# EXERCISE
Determine how many lines in the records hold "objects", and give that number with nothing added.
(Beginning of SOURCE MATERIAL)
(** * QUIC frame codec (net/quic/frame.c): encoders, decoders, dispatch

    A shallow embedding of the frame layer of the kernel QUIC
    implementation.  Integers are [Z] with the C wrap-around written out,
    byte strings are [list Z] (every element in [0, 256)), structures are
    records and the socket is threaded explicitly through every encoder and
    decoder. *)

From Stdlib Require Import ZArith List Lia Bool.
Import ListNotations.
Open Scope Z_scope.

Set Implicit Arguments.

(** ** Machine integers *)

Definition u8 (x : Z) : Z := x mod 2 ^ 8.
Definition u32 (x : Z) : Z := x mod 2 ^ 32.
Definition u64 (x : Z) : Z := x mod 2 ^ 64.

Definition is_byte (b : Z) : Prop := 0 <= b < 256.
Definition bytes_ok (l : list Z) : Prop := Forall is_byte l.

Definition len_of {A : Type} (l : list A) : Z := Z.of_nat (length l).

(** Errno values of the kernel (include/uapi/asm-generic/errno*.h). *)
Definition ENOMEM : Z := 12.
Definition EINVAL : Z := 22.
Definition EPIPE : Z := 32.
Definition EPROTONOSUPPORT : Z := 93.

(** ** Variable-length integers (number.h) *)

(** Big-endian image of the low [n] bytes of [v]. *)
Fixpoint be_bytes (n : nat) (v : Z) : list Z :=
  match n with
  | O => []
  | S k => Z.shiftr v (8 * Z.of_nat k) mod 256 :: be_bytes k v
  end.

Definition be_value (l : list Z) : Z :=
  fold_left (fun acc b => acc * 256 + b) l 0.

(** [*p |= c] on the first byte of a buffer. *)
Definition or_first (c : Z) (l : list Z) : list Z :=
  match l with
  | [] => []
  | b :: t => Z.lor b c :: t
  end.

(** [*p &= 0x3f] on the first byte of a buffer. *)
Definition mask_first (l : list Z) : list Z :=
  match l with
  | [] => []
  | b :: t => Z.land b 63 :: t
  end.

(** Modelled from the spec: number.h is not part of the sources at hand.
    [quic_var_len] is the size of the smallest class (1, 2, 4 or 8 bytes)
    that holds the value (4.1, "choose the smallest class that holds
    value"). *)
Definition quic_var_len (num : Z) : Z :=
  if num <? 64 then 1
  else if num <? 16384 then 2
  else if num <? 1073741824 then 4
  else 8.

(** Modelled from the spec: number.h is not part of the sources at hand.
    [quic_put_var] writes the value big-endian in the smallest class and
    stores the class in the two most significant bits of the first byte; the
    result is the list of bytes written (the C function returns the
    advanced pointer). *)
Definition quic_put_var (num : Z) : list Z :=
  if num <? 64 then [u8 num]
  else if num <? 16384 then or_first 64 (be_bytes 2 num)
  else if num <? 1073741824 then or_first 128 (be_bytes 4 num)
  else or_first 192 (be_bytes 8 num).

(** Modelled from the spec: number.h is not part of the sources at hand.
    [quic_get_var p len] peeks the first byte, derives the class from its
    top two bits, requires [len >= class], reads the value big-endian with
    the class bits masked out, and returns the value with the advanced
    cursor and the decremented remaining length; [None] on truncation
    (4.1).  With [len = 0] the class is at least 1, so the answer is [None]
    whatever the peeked byte is. *)
Definition quic_get_var (p : list Z) (len : Z) : option (Z * list Z * Z) :=
  let n := Z.shiftl 1 (Z.shiftr (hd 0 p) 6) in
  if len <? n then None
  else Some (be_value (mask_first (firstn (Z.to_nat n) p)),
             skipn (Z.to_nat n) p, len - n).

(** [quic_put_data p data len]: [memcpy] of [len] bytes. *)
Definition quic_put_data (data : list Z) (len : Z) : list Z :=
  firstn (Z.to_nat len) data.


(** ** Frame types and bit masks (frame.h) *)

(** Modelled from the spec: frame.h is not part of the sources at hand; the
    type bytes are those of sections 3, 4.3 and 4.4 (RFC 9000, 19). *)
Definition QUIC_FRAME_PADDING : Z := 0x00.
Definition QUIC_FRAME_PING : Z := 0x01.
Definition QUIC_FRAME_ACK : Z := 0x02.
Definition QUIC_FRAME_ACK_ECN : Z := 0x03.
Definition QUIC_FRAME_RESET_STREAM : Z := 0x04.
Definition QUIC_FRAME_STOP_SENDING : Z := 0x05.
Definition QUIC_FRAME_CRYPTO : Z := 0x06.
Definition QUIC_FRAME_NEW_TOKEN : Z := 0x07.
Definition QUIC_FRAME_STREAM : Z := 0x08.
Definition QUIC_FRAME_MAX_DATA : Z := 0x10.
Definition QUIC_FRAME_MAX_STREAM_DATA : Z := 0x11.
Definition QUIC_FRAME_MAX_STREAMS_BIDI : Z := 0x12.
Definition QUIC_FRAME_MAX_STREAMS_UNI : Z := 0x13.
Definition QUIC_FRAME_DATA_BLOCKED : Z := 0x14.
Definition QUIC_FRAME_STREAM_DATA_BLOCKED : Z := 0x15.
Definition QUIC_FRAME_STREAMS_BLOCKED_BIDI : Z := 0x16.
Definition QUIC_FRAME_STREAMS_BLOCKED_UNI : Z := 0x17.
Definition QUIC_FRAME_NEW_CONNECTION_ID : Z := 0x18.
Definition QUIC_FRAME_RETIRE_CONNECTION_ID : Z := 0x19.
Definition QUIC_FRAME_PATH_CHALLENGE : Z := 0x1a.
Definition QUIC_FRAME_PATH_RESPONSE : Z := 0x1b.
Definition QUIC_FRAME_CONNECTION_CLOSE : Z := 0x1c.
Definition QUIC_FRAME_CONNECTION_CLOSE_APP : Z := 0x1d.
Definition QUIC_FRAME_HANDSHAKE_DONE : Z := 0x1e.
Definition QUIC_FRAME_BASE_MAX : Z := QUIC_FRAME_HANDSHAKE_DONE.

(** Modelled from the spec: the subflags of the STREAM type byte, OFF
    (0x04), LEN (0x02) and FIN (0x01) (section 3). *)
Definition QUIC_STREAM_BIT_FIN : Z := 0x01.
Definition QUIC_STREAM_BIT_LEN : Z := 0x02.
Definition QUIC_STREAM_BIT_OFF : Z := 0x04.

(** Modelled from the spec: the two low bits of a stream id, the
    server bit and the unidirectional bit (4.5, MAX_STREAMS). *)
Definition QUIC_STREAM_TYPE_SERVER_MASK : Z := 0x01.
Definition QUIC_STREAM_TYPE_UNI_MASK : Z := 0x02.

(** [x & mask] read as a C condition. *)
Definition has_bit (x mask : Z) : bool := negb (Z.land x mask =? 0).

(** ** Data model *)

(** A two-element C array indexed by a flag ([udp_sk[2]], [addr[2]]). *)
Record two (A : Type) := { slot0 : A; slot1 : A }.

Definition slot_get {A} (i : bool) (t : two A) : A :=
  if i then slot1 t else slot0 t.

Definition slot_set {A} (i : bool) (v : A) (t : two A) : two A :=
  if i then {| slot0 := slot0 t; slot1 := v |}
  else {| slot0 := v; slot1 := slot1 t |}.

Record quic_gap_ack_block := { gab_start : Z; gab_end : Z }.

(** The packet-number map as its accessors show it: [pn_gabs] is the array
    filled by [quic_pnmap_num_gabs], whose length is the returned count. *)
Record quic_pnmap := {
  base_pn : Z;
  max_pn_seen : Z;
  min_pn_seen : Z;
  max_pn_ts : Z;
  pn_gabs : list quic_gap_ack_block
}.

Record quic_token := { tk_data : list Z; tk_len : Z }.

(** Modelled from the spec: stream.h is not part of the sources at hand;
    the stream states are those of RFC 9000, 3.1 and 3.2, of which
    frame.c names RESET_SENT and RESET_RECVD. *)
Inductive quic_stream_send_state :=
| QUIC_STREAM_SEND_STATE_READY
| QUIC_STREAM_SEND_STATE_SEND
| QUIC_STREAM_SEND_STATE_SENT
| QUIC_STREAM_SEND_STATE_RECVD
| QUIC_STREAM_SEND_STATE_RESET_SENT
| QUIC_STREAM_SEND_STATE_RESET_RECVD.

Inductive quic_stream_recv_state :=
| QUIC_STREAM_RECV_STATE_RECV
| QUIC_STREAM_RECV_STATE_SIZE_KNOWN
| QUIC_STREAM_RECV_STATE_RECVD
| QUIC_STREAM_RECV_STATE_READ
| QUIC_STREAM_RECV_STATE_RESET_RECVD
| QUIC_STREAM_RECV_STATE_RESET_READ.

Record quic_stream := {
  stream_id : Z;
  send_offset : Z;
  send_max_bytes : Z;
  send_data_blocked : Z;
  send_state : quic_stream_send_state;
  recv_max_bytes : Z;
  recv_bytes : Z;
  recv_window : Z;
  recv_state : quic_stream_recv_state
}.

Record quic_stream_table := {
  st_streams : list quic_stream;
  send_stream_active : Z;
  send_max_streams_uni : Z;
  send_streams_uni : Z;
  send_max_streams_bidi : Z;
  send_streams_bidi : Z;
  recv_max_streams_uni : Z;
  recv_max_streams_bidi : Z
}.

(** One entry of a connection-ID set, with what
    [quic_connection_id_append (id_set, number, sk, conn_id, len)] is given. *)
Record quic_connection_id := { cid_number : Z; cid_data : list Z }.

Record quic_connection_id_set := {
  cid_list : list quic_connection_id;
  max_count : Z
}.

Record quic_path_addr := {
  entropy : list Z;
  pending : bool;
  active : bool;
  addr : two (list Z)
}.

(** An outbound frame: the bytes put into the skb and its [QUIC_SND_CB]
    control block ([alloc_skb] hands the block out zeroed). *)
Record frame_buf := {
  fb_data : list Z;
  fb_frame_type : Z;
  fb_stream : option Z;
  fb_stream_offset : Z;
  fb_data_bytes : Z;
  fb_err_code : Z
}.

(** An inbound buffer.  [data] is the memory from [skb->data] on, the [len]
    bytes of the payload first and whatever lies behind them after; only
    the first [len] bytes belong to the packet. *)
Record sk_buff := { data : list Z; len : Z }.

(** A payload of [b] followed in memory by [slack]. *)
Definition mk_skb (b slack : list Z) : sk_buff :=
  {| data := b ++ slack; len := len_of b |}.

Record quic_outqueue := {
  ack_delay_exponent : Z;
  close_errcode : Z;
  close_frame : Z;
  close_phrase : option (list Z);
  outq_max_bytes : Z;
  outq_data_blocked : Z;
  ctrl_list : list (frame_buf * bool);
  retransmit_checks : list (Z * Z * Z * Z)
}.

Record quic_inqueue := {
  inq_max_bytes : Z;
  inq_bytes : Z;
  inq_window : Z
}.

Record quic_paths := {
  src : quic_path_addr;
  dst : quic_path_addr;
  udp_sk : two (option Z);
  udp_sock_puts : list (option Z);
  sk_saddr : list Z;
  sk_daddr : list Z
}.

(** Modelled from the spec: socket.h is not part of the sources at hand; the
    state enumeration "including USER_CLOSED" (section 6), the other states
    kept by their number. *)
Inductive quic_state :=
| QUIC_STATE_USER_CLOSED
| QUIC_STATE_OTHER (n : Z).

Record sock_common := {
  sk_err : Z;
  sk_state : quic_state;
  state_change_wakeups : nat;
  write_space_wakeups : nat;
  is_serv : bool;
  packet_max_payload : Z;
  addr_len : Z
}.

(** What the kernel decides for the code: the random stream read by
    [get_random_bytes], the outcome of the successive atomic allocations
    ([true]: served; an exhausted list serves every request), the clock
    [jiffies_to_usecs (jiffies)], and the bytes found in an uninitialised
    automatic array.

    [faulted] is raised where the code does what C leaves undefined and
    the kernel answers with an oops or a panic: a store through a null
    pointer, a write past the end of an automatic array.  The C function
    does not return from there: a result computed with the mark raised
    stands for no run of the code.  The frame layer never lowers the
    mark. *)
Record environment := {
  rng : nat -> Z;
  rng_pos : nat;
  allocs : list bool;
  now_usecs : Z;
  stack : list Z;
  faulted : bool
}.

Record sock := {
  pnmap : quic_pnmap;
  outq : quic_outqueue;
  inq : quic_inqueue;
  streams : quic_stream_table;
  source : quic_connection_id_set;
  dest : quic_connection_id_set;
  token : quic_token;
  ticket : quic_token;
  paths : quic_paths;
  common : sock_common;
  env : environment
}.

(** *** Field updates *)

Definition set_outq (v : quic_outqueue) (sk : sock) : sock :=
  {| pnmap := pnmap sk; outq := v; inq := inq sk; streams := streams sk;
     source := source sk; dest := dest sk; token := token sk;
     ticket := ticket sk; paths := paths sk; common := common sk;
     env := env sk |}.

Definition set_inq (v : quic_inqueue) (sk : sock) : sock :=
  {| pnmap := pnmap sk; outq := outq sk; inq := v; streams := streams sk;
     source := source sk; dest := dest sk; token := token sk;
     ticket := ticket sk; paths := paths sk; common := common sk;
     env := env sk |}.

Definition set_streams (v : quic_stream_table) (sk : sock) : sock :=
  {| pnmap := pnmap sk; outq := outq sk; inq := inq sk; streams := v;
     source := source sk; dest := dest sk; token := token sk;
     ticket := ticket sk; paths := paths sk; common := common sk;
     env := env sk |}.

Definition set_source (v : quic_connection_id_set) (sk : sock) : sock :=
  {| pnmap := pnmap sk; outq := outq sk; inq := inq sk; streams := streams sk;
     source := v; dest := dest sk; token := token sk;
     ticket := ticket sk; paths := paths sk; common := common sk;
     env := env sk |}.

Definition set_dest (v : quic_connection_id_set) (sk : sock) : sock :=
  {| pnmap := pnmap sk; outq := outq sk; inq := inq sk; streams := streams sk;
     source := source sk; dest := v; token := token sk;
     ticket := ticket sk; paths := paths sk; common := common sk;
     env := env sk |}.

Definition set_token (v : quic_token) (sk : sock) : sock :=
  {| pnmap := pnmap sk; outq := outq sk; inq := inq sk; streams := streams sk;
     source := source sk; dest := dest sk; token := v;
     ticket := ticket sk; paths := paths sk; common := common sk;
     env := env sk |}.

Definition set_ticket (v : quic_token) (sk : sock) : sock :=
  {| pnmap := pnmap sk; outq := outq sk; inq := inq sk; streams := streams sk;
     source := source sk; dest := dest sk; token := token sk;
     ticket := v; paths := paths sk; common := common sk;
     env := env sk |}.

Definition set_paths (v : quic_paths) (sk : sock) : sock :=
  {| pnmap := pnmap sk; outq := outq sk; inq := inq sk; streams := streams sk;
     source := source sk; dest := dest sk; token := token sk;
     ticket := ticket sk; paths := v; common := common sk;
     env := env sk |}.

Definition set_common (v : sock_common) (sk : sock) : sock :=
  {| pnmap := pnmap sk; outq := outq sk; inq := inq sk; streams := streams sk;
     source := source sk; dest := dest sk; token := token sk;
     ticket := ticket sk; paths := paths sk; common := v;
     env := env sk |}.
(** * jason::Matrix (src/lib/Matrix.cc) over a store of GSL blocks

    The C++ class [Matrix] owns one [gsl_matrix] and forwards its work to
    GSL and CBLAS.  The model has three layers:

    - [Err]: a state-and-error monad over a store of GSL objects; a
      [Matrix] or [Vector] pointer is the address of the block it owns, and
      a [double] pointer such as [m->data] is the address of the block it
      points into (the code only ever passes pointers to offset 0);
    - the GSL and CBLAS entry points that [Matrix.cc] calls, each with the
      argument checks of the GSL sources;
    - the methods of [Matrix.cc], statement by statement.

    The text-file constructor works on a [FILE] and comes after these.

    Doubles are kept abstract: the scalar type and its operations form the
    class [Arith], so every statement below is about the way [Matrix.cc]
    moves numbers between blocks, not about rounding.  [Print], which only
    writes to the standard output, is not modelled. *)

From Stdlib Require Import ZArith Ascii String.
From stdpp Require Import gmap list.

Local Open Scope nat_scope.

(** ** Errors and the store monad *)

(** What ends a run: GSL's error handler (range and size checks, a
    singular factor, a failed scan), CBLAS's [cblas_xerbla] with the
    position of the offending argument, and a C++ [throw].  [Fault] is of
    another kind: it marks a memory access outside the block a pointer
    points into, which is undefined behaviour in C.  The program does not
    stop there; what it does next is outside the model, and a run that
    ends in [Fault] says nothing more than that such an access is
    reached. *)
Inductive error :=
| GslError (reason : string)
| Xerbla (pos : nat)
| Thrown (what : string)
| Fault.

Inductive res (S A : Type) :=
| Ok (a : A) (s : S)
| Err (e : error).
Arguments Ok {S A} a s.
Arguments Err {S A} e.

Module Err.

Definition M (S A : Type) : Type := S → res S A.

Definition ret {S A} (a : A) : M S A := λ s, Ok a s.

Definition bind {S A B} (c : M S A) (k : A → M S B) : M S B :=
  λ s, match c s with
       | Ok a s' => k a s'
       | Err e => Err e
       end.

Definition raise {S A} (e : error) : M S A := λ _, Err e.

(** [for (x in l) body(x);] *)
Fixpoint for_ {S A} (l : list A) (body : A → M S unit) : M S unit :=
  match l with
  | [] => ret tt
  | x :: l' => bind (body x) (λ _, for_ l' body)
  end.

End Err.

#[global] Instance err_ret {S} : MRet (Err.M S) := λ A, Err.ret.
#[global] Instance err_bind {S} : MBind (Err.M S) := λ A B k c, Err.bind c k.

(** ** GSL objects and the store *)

(** [gsl_matrix]: [size1] rows, [size2] columns, row-major [data].  Every
    block here comes from [gsl_matrix_alloc], so [tda = size2]. *)
Record gsl_matrix (R : Type) := {
  size1 : nat;
  size2 : nat;
  mdata : list R
}.
Arguments Build_gsl_matrix {R} size1 size2 mdata.
Arguments size1 {R} g.
Arguments size2 {R} g.
Arguments mdata {R} g.

(** [gsl_vector] with stride 1. *)
Record gsl_vector (R : Type) := {
  size : nat;
  vdata : list R
}.
Arguments Build_gsl_vector {R} size vdata.
Arguments size {R} g.
Arguments vdata {R} g.

Inductive object (R : Type) :=
| OMatrix (m : gsl_matrix R)
| OVector (v : gsl_vector R)
| OPermutation (p : list nat).
Arguments OMatrix {R} m.
Arguments OVector {R} v.
Arguments OPermutation {R} p.

Abbreviation loc := positive.
Abbreviation store R := (gmap positive (object R)).

(** The scalar type standing for [double], with the constants and the two
    operations that [cblas_dgemm] uses. *)
Class Arith (R : Type) := {
  zero : R;
  one : R;
  add : R → R → R;
  mul : R → R → R
}.

(** What [malloc] hands back is not initialised: [uninit l k] is the
    number found at offset [k] of a block obtained at address [l], and
    [uninit_index l k] the index found there in a permutation. *)
Class Uninit (R : Type) := {
  uninit : loc → nat → R;
  uninit_index : loc → nat → nat
}.

(** [gsl_linalg_LU_decomp] and [gsl_linalg_LU_invert] work in place and
    are numerical kernels of GSL, not of this repository.  They are
    described by what they leave in each cell: [LU_decomp_cell a k] is the
    number stored at offset [k] of the matrix that held [a],
    [LU_decomp_index a k] the entry [k] of the permutation, and
    [LU_invert_cell lu p k] the number stored at offset [k] of [inverse].
    [LU_is_zero u] is the comparison [u == 0] that [gsl_linalg_LU_invert]
    makes on the diagonal of the factor before it solves. *)
Class LU (R : Type) := {
  LU_decomp_cell : gsl_matrix R → nat → R;
  LU_decomp_index : gsl_matrix R → nat → nat;
  LU_invert_cell : gsl_matrix R → list nat → nat → R;
  LU_is_zero : R → bool
}.

(** [fscanf (stream, "%lg", &tmp)] on what is left of the stream: the
    number read and the rest of the stream, or [None] when the conversion
    fails. *)
Class Scanner (R : Type) := {
  scan_double : list ascii → option (R * list ascii)
}.

(** [class Matrix { gsl_matrix *m; ... }] *)
Record Matrix := { m : loc }.
(** * InternalPurchaseTool: the purchase pipeline and its stages

    A shallow embedding of [src/InternalPurchaseTool.py]: the seven stage
    operations (each one remote call plus the interpretation of its
    response), the two pipeline drivers and [main].

    Layout:
    - [PyStr], [PyVal], [ET]: the Python strings, values and XML elements
      the code computes with;
    - [PyLib]: the library functions taken as given ([json.dumps],
      [ET.fromstring], [html.unescape]);
    - [Http]: the remote-call interface of [requests], the console and
      [uuid], as a state-and-exception monad over a [world];
    - [Config], [Tool]: the constants, the helpers and the seven stage
      functions;
    - [Driver]: [run_automatic_mode], [run_manual_mode] and [main], as
      command trees over the stage calls, with their execution;
    - [Reference], [Scenario]: an executable library and concrete worlds;
    - [ResolverProperties], [StageProperties], [DriverProperties]: the
      properties, and [Examples]: the properties at concrete runs.

    Strings are sequences of code points below 256; the Python built-ins
    used by the code ([strip], [split], [lower], [int], [str], [repr],
    [format]) are given here as they behave on such strings.  JSON numbers
    are integers; floating-point numbers are outside the model. *)

From Stdlib Require Import String Ascii List ZArith NArith Bool Lia.
From Stdlib Require Import DecimalString.
Import ListNotations.
Local Set Warnings "-register-all".
Open Scope list_scope.
Open Scope string_scope.

(** ** Python strings *)
Module PyStr.

Definition chr (n : nat) : string := String (ascii_of_nat n) EmptyString.

(** The newline, the single quote, the double quote and the backslash. *)
Definition nl : string := chr 10.
Definition squote : string := chr 39.
Definition dquote : string := chr 34.
Definition backslash : string := chr 92.

Definition code (c : ascii) : nat := nat_of_ascii c.

Definition is_empty (s : string) : bool :=
  match s with EmptyString => true | String _ _ => false end.

(** [bool(s)] of a string. *)
Definition nonempty (s : string) : bool := negb (is_empty s).

(** [str.isspace] of one character: the white space of [str.strip] and
    [str.split]. *)
Definition is_space (c : ascii) : bool :=
  let n := code c in
  ((9 <=? n) && (n <=? 13) || (28 <=? n) && (n <=? 32)
   || (n =? 133) || (n =? 160))%nat.

(** The white space [int] skips around a literal: [Py_ISSPACE] for the
    characters below 128, [str.isspace] above. *)
Definition is_int_space (c : ascii) : bool :=
  let n := code c in
  ((9 <=? n) && (n <=? 13) || (n =? 32) || (n =? 133) || (n =? 160))%nat.

Fixpoint lstrip_with (sp : ascii -> bool) (s : string) : string :=
  match s with
  | EmptyString => EmptyString
  | String c r => if sp c then lstrip_with sp r else s
  end.

Fixpoint rstrip_with (sp : ascii -> bool) (s : string) : string :=
  match s with
  | EmptyString => EmptyString
  | String c r =>
      let r' := rstrip_with sp r in
      if sp c && is_empty r' then EmptyString else String c r'
  end.

(** [s.strip()] *)
Definition strip (s : string) : string :=
  rstrip_with is_space (lstrip_with is_space s).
(End of SOURCE MATERIAL)
# RESULT
2